Capability Tiers

In developmental psychology, cognitive capabilities emerge in stages. Infants perceive, then act, then plan, then reason abstractly. Each stage builds on the previous, and each unlocks new possibilities.

Capability tiers provide an analogous framework for AI agents—a taxonomy of what agents can do, organized by increasing sophistication and the dependencies between capabilities.

The Capability Ladder

Agent capabilities form a rough hierarchy:

┌─────────────────────────────────────────────────────────┐
│                                                          │
│  TIER 5: SELF-IMPROVEMENT                               │
│          Modify own capabilities, learn continuously     │
│                         ▲                                │
│                         │                                │
│  TIER 4: AUTONOMOUS PLANNING                            │
│          Long-horizon goals, strategy, adaptation        │
│                         ▲                                │
│                         │                                │
│  TIER 3: MULTI-STEP EXECUTION                           │
│          Tool use, action sequences, error recovery      │
│                         ▲                                │
│                         │                                │
│  TIER 2: CONTEXTUAL REASONING                           │
│          Chain-of-thought, in-context learning           │
│                         ▲                                │
│                         │                                │
│  TIER 1: LANGUAGE COMPETENCE                            │
│          Generation, comprehension, knowledge recall     │
│                                                          │
└─────────────────────────────────────────────────────────┘

The capability tier hierarchy

Each tier requires the capabilities below it. You can’t have autonomous planning without multi-step execution; you can’t have multi-step execution without reasoning.

Tier 1: Language Competence

The foundation.
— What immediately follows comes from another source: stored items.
(* ===== verification/Prelude.v ===== *)
(** * The C code of sqry: external scanners of its tree-sitter grammars

    sqry indexes source code with tree-sitter. The crates
    [crates/tree-sitter-<language>-sqry] each hold a grammar: a generated parser
    ([parser.c]) and, for the languages that a context-free lexer cannot tokenize,
    a hand-written _external scanner_ ([scanner.c] and the headers beside it);
    [third-party/tree-sitter-sequel] is the grammar of SQL. The external scanners
    are the hand-written C code of the repository, and what is modelled here. They
    run inside the indexing process on text that nobody checked before, so what
    matters is that every call ends, stays inside of its memory and leaves a state
    that can be saved, and that the tokens are those of the language.

    ** How the parts interact

    The tree-sitter runtime, which is not in the repository, drives a scanner by
    five functions. [create] makes the payload; [scan] gets the payload, a lexer
    on the input and the symbols that the parser can use, and says whether it
    recognized one; [serialize] saves the payload in at most 1024 bytes, which the
    runtime keeps with the token and uses to compare states; [deserialize] restores
    a payload before the scan goes on from there; [destroy] releases it. All
    state between two calls is in the payload.

    ** The files

    - [Prelude]: notation for C characters, C integers, [outcome] (a result, a
      failed assertion, undefined behaviour, or a loop bound that is used up).
    - [Scan]: [parser.h]. The runtime's lexer is the class [TSLexer] over an unknown
      state; [TSLexerSpec] has the documented behaviour of its functions as laws on
      a [view] (what was read, what is left, the two ends of the token). [list_lexer]
      is an instance, on which the examples are evaluated. [WCType] are the character
      classes of the C library, of which only the values on ASCII are assumed. [M] is
      the monad of the scan functions: state of the lexer, result symbol, payload.
    - [Logic]: weakest preconditions [wp] for [M], on views; the class [Reads] of
      computations that end, do no harm and only move forward. [OpTable]: reference
      recognition of operators by a table.
    - [Codec]: the interface [ScannerCodec] between a scanner and the runtime that
      saves it (round trip, comparison by bytes, stability), proved for any instance;
      Kotlin, Ruby and SQL are instances ([KotlinProofs], [RubyState], [SqlProofs]).
    - [Replay]: a relational logic, [sim], for two runs of a scan function on payloads
      that stand for the same abstract state; with [Codec], scanning from a restored
      payload gives the same tokens ([KotlinReplay], [RubyReplay], [SqlReplay],
      [SvelteReplay], [PerlReplay]).
    - [Session]: the runtime's use of a scanner, restoring the payload before every
      call and saving it behind every token, against a machine that keeps the payloads
      themselves; the class [RuntimeScanner] is what a scanner promises for that, and
      the scanners of Kotlin, Ruby, SQL and Perl keep it.
    - [Regex]: regular expressions with derivatives, and the longest match. [Lexer]:
      [set_contains] and the lexer macros of [parser.h], the loop of a generated
      [ts_lex], and a test by derivatives that an automaton implements a list of
      expressions. [SvelteLex]: [ts_lex] of the Svelte grammar, case by case.
    - [CArray], [CArrayProofs]: [tree_sitter/array.h], the growable arrays of the
      scanners, with cells that may be unset; [repr] relates them to lists. The
      copies of this header in the grammars agree.
    - [CString]: strings in blocks of memory.
    - Elixir ([scanner.c]; no payload): [Elixir], [ElixirSpec], [ElixirProofs].
    - Kotlin ([scanner.c]; payload: stack of open strings): [Kotlin], [KotlinSpec],
      [KotlinProofs].
    - Ruby ([scanner.c]; payload: stacks of literals and of heredocs): [Ruby],
      [RubyState] (abstract state and serialization), [RubySpec], [RubyProofs],
      [RubyHeredoc] (bodies of heredocs, against a reference on lines).
    - SQL ([scanner.c]; payload: the open dollar tag): [Sql], [SqlProofs].
    - Svelte (payload: stack of open elements): [VcVector] ([vc_vector.h],
      [ekstring.h]), [SvelteAlloc] ([allocator.h]), [SvelteTag] ([tag.h] and the part
      of [uthash.h] that the scanner uses), [SvelteHash] (the rest of [uthash.h]),
      [Svelte] ([scanner.c]). Proofs: the files of these names with [Proofs],
      [SvelteAllocClaims], [SvelteSerial] (serialization), [SvelteText] (comments, raw
      text, expressions), [SvelteScan] and [SvelteClaims] (whole calls).
    - Perl (payload: stack of open quotes, queue of announced heredocs, flags):
      [PerlUnicode] ([bsearch.h], [tsp_unicode.h]), [PerlKeywords]
      ([tsp_intuit_keywords.h]), [PerlIntuit] ([tsp_intuit_more.h],
      [tsp_intuit_readline.h]), [PerlState] (state and serialization), [Perl] and
      [PerlScan] (the scan function of [scanner.c], with [tsp_keywords.h]). Proofs:
      [PerlIntuitProofs], [PerlStateProofs], [PerlInvariant], [PerlTotal] (a logic for
      termination) and [PerlScanTotal], [PerlEmits] (result symbols), [PerlClaims]
      (quotes and recovery), [PerlTokens] (quoted keys), [PerlPod] (documentation),
      [PerlHeredoc] and [PerlSession] (heredocs).

    A definition has the name of the C function or type it translates. A loop is a
    function of its own: the body gives the next locals or the result of the loop.
    A C structure is a record, an enumeration an inductive type with its codes.

    ** What the theorems show

    - Every call ends without undefined behaviour or failed assertion, moves forward
      in the input, and leaves a well-formed payload that differs by at most what
      its token says: [perl_scan_total], [ruby_scan_total], [svelte_scan_total],
      [kotlin_scan_total], [sql_scan_total], [elixir_scan_total]. The hypotheses are
      those that the code needs: fewer than 1024 strings are open for Kotlin (the
      next one aborts); for Svelte no [then] or [as] stands in front of a NUL (it would
      be read behind the end of that word).
    - Saving and restoring a payload gives it back when it fits, and what happens
      when it does not: the theorems on serialization of Ruby, Svelte, Perl. A scan
      from the restored payload gives what the uninterrupted one would have given:
      [svelte_replay] and the lemmas [ruby_replay], [kotlin_replay], [sql_replay],
      [perl_replay]; and so do whole sessions of calls from any recorded states in any
      order: [ruby_sessions], [kotlin_sessions], [sql_sessions], [perl_sessions].
    - The tokens are those of a reference on the text: newlines in front of operators
      (Elixir), semicolons and nested comments (Kotlin), operators (Ruby), dollar
      strings (SQL), elements, comments and expressions (Svelte), quotes, quoted keys,
      documentation blocks, heredocs and recovery tokens (Perl), and the symbols that
      Perl reports are ones that the parser asked for ([perl_result_symbol]).
    - Calls in a row: a Perl heredoc from its announcement to its end
      ([perl_heredoc_session]); the body of a Ruby heredoc and its end
      ([ruby_heredoc_body]); the end tag of an outer Svelte element
      ([svelte_outer_end_tag]).
    - The generated lexer of Svelte finds, in every mode, the longest text that is a
      token of the grammar ([svelte_lex_tokens]).
    - Data structures implement their abstract types: lists ([carray_splice] and the
      lemmas of [CArrayProofs]), a bounded queue ([perl_heredoc_queue]), finite maps
      ([hashmap_is_map], for tables of any size), sets of characters and of words
      ([perl_keyword_tree], and the lemma [perl_character_classes]).
    - The allocator, by an invariant of all states that calls of [za_Alloc] and
      [za_Free] reach: blocks in use never overlap ([za_blocks]), and [za_Release]
      leaves nothing behind ([za_release_all]).
    - Deviations, where the code does not do what it means to, are lemmas whose
      comments say so, for example [kotlin_escaped_dollar_quote],
      [ruby_heredoc_non_ascii], [svelte_restore_overflow], [pod_partial_marker],
      [hashmap_rehash_never], [za_Alloc_wraps], [trim_deletes_twice],
      [perl_stale_recovery], [ruby_heredoc_two_words].

    ** Bounds

    The loops of a scan function run on a bound [n] that is a parameter of the whole
    computation. The theorems on termination show that every [n] that is greater
    than the number of characters left is enough; for Perl one more is needed, since
    its local copy of the lookahead may lag behind the lexer by a character, and for the
    generated lexer too, which takes a round at the end of the input. Loops
    over data recurse on the data; two have a bound of their own: [grow] of the
    allocator (64 doublings: [grow_ok]) and [growth_loop] of the vector (a push needs
    no round: [growth_loop_done]). C integers are [Z], with the wrap-around or truncation written out where
    the code can reach it.

    ** Not modelled

    - The generated [parser.c] files, except [ts_lex] of Svelte: tables printed by a
      generator, that the runtime interprets; their lexers have the shape of that one
      and would be further instances of [Lexer].
    - The tree-sitter runtime: not in the repository; the laws of [TSLexerSpec] stand
      for it. The included ranges of a lexer have no law: the scanners ask for their
      starts only.
    - Failing allocations, except in the allocator of Svelte, where [malloc] may fail
      at any call. The scanners do not test for it either.
    - The Svelte vectors take a fresh block from the allocator where the code does;
      that such blocks are apart is [za_blocks].
    - Sessions of Svelte: a vector is not always enlarged when it is restored
      ([svelte_restore_overflow]), so a payload that was restored need not have room for
      the next one; [svelte_replay] asks for that room.
    - The scanner of Vue is C++; ABAP, Groovy and PL/SQL have no scanner.
    - The crates of sqry in Rust, and the C files that are inputs of its tests.
    - In Perl, debug output and the function [skip_digits], which nothing uses.

    ** What is left

    Not proved about modelled code: the kinds of Perl tokens without a specification of
    their own (file tests, prototypes, attributes, regular expression brackets), Ruby's
    heredocs with interpolations, and the iteration that rehashes a table as a copy of
    its map. *)

From stdpp Require Export base list numbers strings.
From Stdlib Require Import Strings.Byte.
From Stdlib Require Export ZifyBool.

#[global] Open Scope Z_scope.

(** ** Notations for C characters

    A character literal of the C sources is written as a one-character string
    of [c_scope]: it denotes its code as a [Z] numeral. *)

Declare Scope c_scope.
Delimit Scope c_scope with c.

Definition char_parse (l : list Byte.byte) : option Z :=
  match l with
  | [b] => Some (Z.of_N (Byte.to_N b))
  | _ => None
  end.

Definition char_print (z : Z) : option (list Byte.byte) := None.

String Notation Z char_parse char_print : c_scope.
#[global] Open Scope c_scope.

Abbreviation NUL := 0%Z (only parsing).
Abbreviation TAB := 9%Z (only parsing).
Abbreviation LF := 10%Z (only parsing).
Abbreviation VT := 11%Z (only parsing).
Abbreviation CR := 13%Z (only parsing).
Abbreviation DQUOTE := 34%Z (only parsing).
Abbreviation BACKSLASH := 92%Z (only parsing).

(** A C string literal, without its terminator, as a list of codes. *)
Fixpoint cstr (s : String.string) : list Z :=
  match s with
  | String.EmptyString => []
  | String.String a s' => Z.of_N (Ascii.N_of_ascii a) :: cstr s'
  end.
Arguments cstr s%_string.

(** The C string stored in a buffer: what comes before the first 0. *)
Fixpoint c_string (l : list Z) : list Z :=
  match l with
  | [] => []
  | c :: l => if c =? 0 then [] else c :: c_string l
  end.

(** ** Machine integers *)

(** Conversion of an integer to a signed 8-bit [char]. *)
Definition to_char (z : Z) : Z := (z + 128) mod 256 - 128.
(** Conversion to [unsigned char] / [uint8_t]. *)
Definition to_uchar (z : Z) : Z := z mod 256.
(** Conversion to [uint16_t]. *)
Definition to_u16 (z : Z) : Z := z mod 65536.
(** Conversion to [uint32_t]. *)
Definition to_u32 (z : Z) : Z := z mod 4294967296.
(** Conversion to [int32_t] / [int]. *)
Definition to_i32 (z : Z) : Z := (z + 2147483648) mod 4294967296 - 2147483648.
(** Conversion of an integer to [bool]. *)
Definition to_bool (z : Z) : bool := negb (z =? 0).
Definition of_bool (b : bool) : Z := if b then 1 else 0.

Lemma to_u32_small z : 0 ≤ z < 4294967296 → to_u32 z = z.
Proof. apply Z.mod_small. Qed.

Lemma to_i32_small z : -2147483648 ≤ z < 2147483648 → to_i32 z = z.
Proof. intros ?. unfold to_i32. rewrite Z.mod_small; lia. Qed.

Lemma to_uchar_small z : 0 ≤ z < 256 → to_uchar z = z.
Proof. apply Z.mod_small. Qed.

Lemma to_char_small z : -128 ≤ z < 128 → to_char z = z.
Proof. intros ?. unfold to_char. rewrite Z.mod_small; lia. Qed.

Lemma to_uchar_of_char z : to_uchar (to_char z) = to_uchar z.
Proof. unfold to_uchar, to_char. rewrite Zminus_mod, Zmod_mod, <- Zminus_mod. f_equal. lia. Qed.

Lemma to_uchar_to_char z : 0 ≤ z < 256 → to_uchar (to_char z) = z.
Proof. intros ?. rewrite to_uchar_of_char. by apply to_uchar_small. Qed.

(** ** Lists *)

Lemma take_snoc (l : list Z) k : (k < length l)%nat →
  take (S k) l = take k l ++ [hd 0 (drop k l)].
Proof.
  revert l. induction k as [|k IH]; intros [|c l] Hk; simpl in *; try lia; [by destruct l|].
  f_equal. apply IH. lia.
Qed.

Lemma hd_drop_nth (l : list Z) k : hd 0 (drop k l) = nth k l 0.
Proof. revert k. induction l as [|x l IH]; intros [|k]; try done. apply IH. Qed.

(** ** Outcomes *)

(** The outcome of running C code: a value, a loop bound reached, a call to
    [abort] or a failed [assert], an undefined behaviour (an access out of
    bounds). *)
Inductive outcome (A : Type) : Type :=
  | Done (a : A)
  | OutOfFuel
  | Aborted
  | Undefined.
Arguments Done {A} a.
Arguments OutOfFuel {A}.
Arguments Aborted {A}.
Arguments Undefined {A}.

#[export] Instance Done_inj A : Inj (=) (=) (@Done A).
Proof. by intros x y [= ->]. Qed.

(** Sequencing of outcomes, for the code that needs no scanner state. *)
Definition obind {A B} (o : outcome A) (k : A → outcome B) : outcome B :=
  match o with
  | Done a => k a
  | OutOfFuel => OutOfFuel
  | Aborted => Aborted
  | Undefined => Undefined
  end.

Notation "'let?' x := o 'in' k" := (obind o (λ x, k))
  (at level 10, x name, o at level 200, k at level 200).
Notation "'let?' ' p := o 'in' k" := (obind o (λ p, k))
  (at level 10, p strict pattern, o at level 200, k at level 200).

(** [++] and [--] of an [int]; signed overflow is undefined. *)
Definition i32_incr (z : Z) : outcome Z :=
  if z <? 2147483647 then Done (z + 1) else Undefined.
Definition i32_decr (z : Z) : outcome Z :=
  if -2147483648 <? z then Done (z - 1) else Undefined.

Lemma i32_incr_small z : z < 2147483647 → i32_incr z = Done (z + 1).
Proof. intros ?. unfold i32_incr. by replace (_ <? _) with true by lia. Qed.
Lemma i32_decr_small z : -2147483648 < z → i32_decr z = Done (z - 1).
Proof. intros ?. unfold i32_decr. by replace (_ <? _) with true by lia. Qed.

(** ** Integers as bytes *)

(** The bytes of a [uint32_t], the least significant first. *)
Definition u32_bytes (n : Z) : list Z :=
  [ to_char n; to_char (n / 256); to_char (n / 65536); to_char (n / 16777216) ].

Definition bytes_u32 (b0 b1 b2 b3 : Z) : Z :=
  to_uchar b0 + to_uchar b1 * 256 + to_uchar b2 * 65536 + to_uchar b3 * 16777216.

Lemma bytes_u32_bytes n : 0 ≤ n < 4294967296 →
  bytes_u32 (to_char n) (to_char (n / 256)) (to_char (n / 65536)) (to_char (n / 16777216)) = n.
Proof.
  intros Hn. unfold bytes_u32, to_uchar, to_char.
  Z.to_euclidean_division_equations. lia.
Qed.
The agent can process and generate natural language.

┌─────────────────────────────────────────────────────────┐
│                  TIER 1: LANGUAGE                        │
├─────────────────────────────────────────────────────────┤
│                                                          │
│  Core Capabilities:                                      │
│  ─────────────────                                       │
│  • Text comprehension (understanding input)              │
│  • Text generation (producing output)                    │
│  • Knowledge recall (facts from training)                │
│  • Style adaptation (matching tone, format)              │
│  • Translation (between languages)                       │
│                                                          │
│  Limitations:                                            │
│  ────────────                                            │
│  • Single-turn only                                      │
│  • No explicit reasoning                                 │
│  • No action capability                                  │
│  • Knowledge frozen at training                          │
│                                                          │
│  Example Systems:                                        │
│  ───────────────                                         │
│  • Base GPT-3 (before RLHF)                              │
│  • Simple completion APIs                                │
│  • Translation services                                  │
│                                                          │
└─────────────────────────────────────────────────────────┘

Tier 1 capabilities

Anthropological parallel: The infant who understands and produces speech but cannot yet reason about it or use it to accomplish goals.
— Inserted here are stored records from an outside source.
(** ** Properties *)

(** The binary search of a sorted array finds the needle, or the one
    position where it can be inserted: everything before it is smaller,
    everything from it on is greater. *)
Theorem carray_search_sorted {T} (compare : T → outcome Z) (cmp : T → Z) a l :
  repr a l → (∀ x, x ∈ l → compare x = Done (cmp x)) → ordered cmp l →
  ∃ k found, array_search_sorted_with compare a = Done (Z.of_nat k, found)
    ∧ (k ≤ length l)%nat
    ∧ if found
      then ∃ x, l !! k = Some x ∧ cmp x = 0
      else Forall (λ x, cmp x < 0) (take k l) ∧ Forall (λ x, 0 < cmp x) (drop k l).
Proof. apply search_correct. Qed.

(** C40: [array_splice] on an array that holds [l] removes [o] elements at [i]
    and puts the given elements (or zeros, for a null pointer) there, whatever
    the capacity was; nothing is read or written outside the block. *)
Theorem carray_splice {T} (zero : T) a l i o (elements : option (list T)) n :
  repr a l → (i + o ≤ length l)%nat →
  Z.of_nat (length l + n) - Z.of_nat o < 4294967296 →
  match elements with Some els => length els = n | None => True end →
  ∃ a', array_splice zero a (Z.of_nat i) (Z.of_nat o) (Z.of_nat n)
          ((λ els : list T, Some <$> els) <$> elements) = Done a'
    ∧ repr a' (take i l ++ default (replicate n zero) elements ++ drop (i + o) l).
Proof. apply repr_splice. Qed.

(** Inserting into an array sorted by a key keeps it strictly sorted, adds
    the value exactly when no element has its key, and changes nothing
    otherwise. *)
Theorem carray_insert_sorted {T} (field : T → Z) zero a l v :
  repr a l → keys_sorted field l → Z.of_nat (length l) + 1 < 4294967296 →
  Forall (λ x, 0 ≤ field x < 2147483648) (v :: l) →
  ∃ a' l', array_insert_sorted_by zero field a v = Done a' ∧ repr a' l' ∧ keys_sorted field l'
    ∧ (l' ≡ₚ v :: l ∨ l' = l ∧ ∃ x, x ∈ l ∧ field x = field v).
Proof. apply repr_insert_sorted_by. Qed.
Tier 1 is necessary but not sufficient for agency. A system at this tier can answer questions but not do anything. It’s a tool, not an agent.

Tier 2: Contextual Reasoning

The agent can think step-by-step, learn from examples in context, and maintain coherent reasoning across a conversation.
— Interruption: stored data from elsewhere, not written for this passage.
Lemma wp_ret {A} (a : A) n v y s (Q : post A) :
  Q a v y s → wp (ret a) n v y s Q.
Proof. intros H l <-. done. Qed.

Lemma wp_bind {A B} (m : M L S A) (k : A → M L S B) n v y s (Q : post B) :
  wp m n v y s (λ a v' y' s', wp (k a) n v' y' s' Q) →
  wp (bind m k) n v y s Q.
Proof.
  intros H l Hl. specialize (H l Hl). unfold bind.
  destruct (m n _) as [[a [l' y' s']]| | |]; [|done..].
  apply (H l'). done.
Qed.

Lemma wp_lookahead n v y s Q :
  Q (look v) v y s → wp lookahead n v y s Q.
Proof. intros H l <-. cbn. by rewrite view_lookahead. Qed.

Lemma wp_advance sk n v y s Q :
  Q tt (adv sk v) y s → wp (advance_ sk) n v y s Q.
Proof. intros H l <-. cbn. by rewrite view_advance. Qed.

Lemma wp_mark_end n v y s Q :
  Q tt (mark v) y s → wp mark_end n v y s Q.
Proof. intros H l <-. cbn. by rewrite view_mark_end. Qed.

Lemma wp_eof n v y s Q :
  Q (at_eof v) v y s → wp eof n v y s Q.
Proof. intros H l <-. cbn. by rewrite view_eof. Qed.

Lemma wp_get_column n v y s Q :
  Q (Z.of_nat (column (v_past v))) v y s → wp get_column n v y s Q.
Proof. intros H l <-. cbn. by rewrite view_column. Qed.

Lemma wp_range_start n v y s Q :
  (∀ b, Q b v y s) → wp is_at_included_range_start n v y s Q.
Proof. intros H l <-. cbn. apply H. Qed.

Lemma wp_get_symbol n v y s Q : Q y v y s → wp get_symbol n v y s Q.
Proof. by intros H l <-. Qed.
Lemma wp_set_symbol z n v y s Q : Q tt v z s → wp (set_symbol z) n v y s Q.
Proof. by intros H l <-. Qed.
Lemma wp_get_payload n v y s Q : Q s v y s → wp get_payload n v y s Q.
Proof. by intros H l <-. Qed.
Lemma wp_set_payload p n v y s Q : Q tt v y p → wp (set_payload p) n v y s Q.
Proof. by intros H l <-. Qed.

Lemma wp_lift {A} (o : outcome A) a n v y s (Q : post A) :
  o = Done a → Q a v y s → wp (lift o) n v y s Q.
Proof. by intros -> H l <-. Qed.

(** The loop rule: an invariant on locals and state, and a measure that
    every round decreases and that starts below the bound. *)
Lemma wp_iter {A B} (I : B → view → Z → S → Prop) (μ : B → view → nat)
    (body : B → M L S (B + A)) b n v y s (Q : post A) :
  (∀ b v y s, I b v y s →
    wp (body b) n v y s (λ r v' y' s',
      match r with
      | inl b' => I b' v' y' s' ∧ (μ b' v' < μ b v)%nat
      | inr a => Q a v' y' s'
      end)) →
  I b v y s → (μ b v < n)%nat → wp (iter body b) n v y s Q.
Proof.
  intros Hbody HI Hμ. cut (∀ k, (μ b v < k)%nat → wp (iter_fuel k body b) n v y s Q).
  { intros H. apply (H n Hμ). }
  clear Hμ. intros k. revert b v y s HI. induction k as [|k IH]; intros b v y s HI Hμ; [lia|].
  apply wp_bind. eapply wp_mono; [by apply Hbody|].
  intros [b'|a] v' y' s'; [|by apply wp_ret].
  intros [HI' Hlt]. apply IH; [done|lia].
Qed.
┌─────────────────────────────────────────────────────────┐
│                TIER 2: REASONING                         │
├─────────────────────────────────────────────────────────┤
│                                                          │
│  Core Capabilities:                                      │
│  ─────────────────                                       │
│  • Chain-of-thought reasoning                            │
│  • In-context learning (few-shot)                        │
│  • Multi-turn conversation coherence                     │
│  • Self-correction within conversation                   │
│  • Instruction following                                 │
│                                                          │
│  Limitations:                                            │
│  ────────────                                            │
│  • Cannot take external actions                          │
│  • Reasoning is verbal only                              │
│  • No access to current information                      │
│  • Limited by context window                             │
│                                                          │
│  Example Systems:                                        │
│  ───────────────                                         │
│  • ChatGPT (without plugins)                             │
│  • Claude (without tools)                                │
│  • Conversational assistants                             │
│                                                          │
└─────────────────────────────────────────────────────────┘

Tier 2 capabilities

Anthropological parallel: The child who can reason about problems verbally, explain their thinking, and learn from demonstration—but who cannot yet act independently in the world.

Tier 2 introduced the possibility of complex problem-solving, but the agent remains confined to language. It can plan in theory but not execute in practice.

The Tier 2 Breakthrough

The emergence of robust Tier 2 capabilities (around 2022-2023) was the critical enabler for everything that followed:

Capability	Why It Matters
Chain-of-thought	Enables complex reasoning
Instruction following	Enables reliable control
In-context learning	Enables rapid adaptation
Multi-turn coherence	Enables extended interaction

Without Tier 2, higher tiers are impossible. The ability to reason is prerequisite to the ability to plan actions.

Tier 3: Multi-Step Execution

The agent can take actions in the world—calling tools, modifying files, interacting with systems—and chain these actions together to accomplish goals.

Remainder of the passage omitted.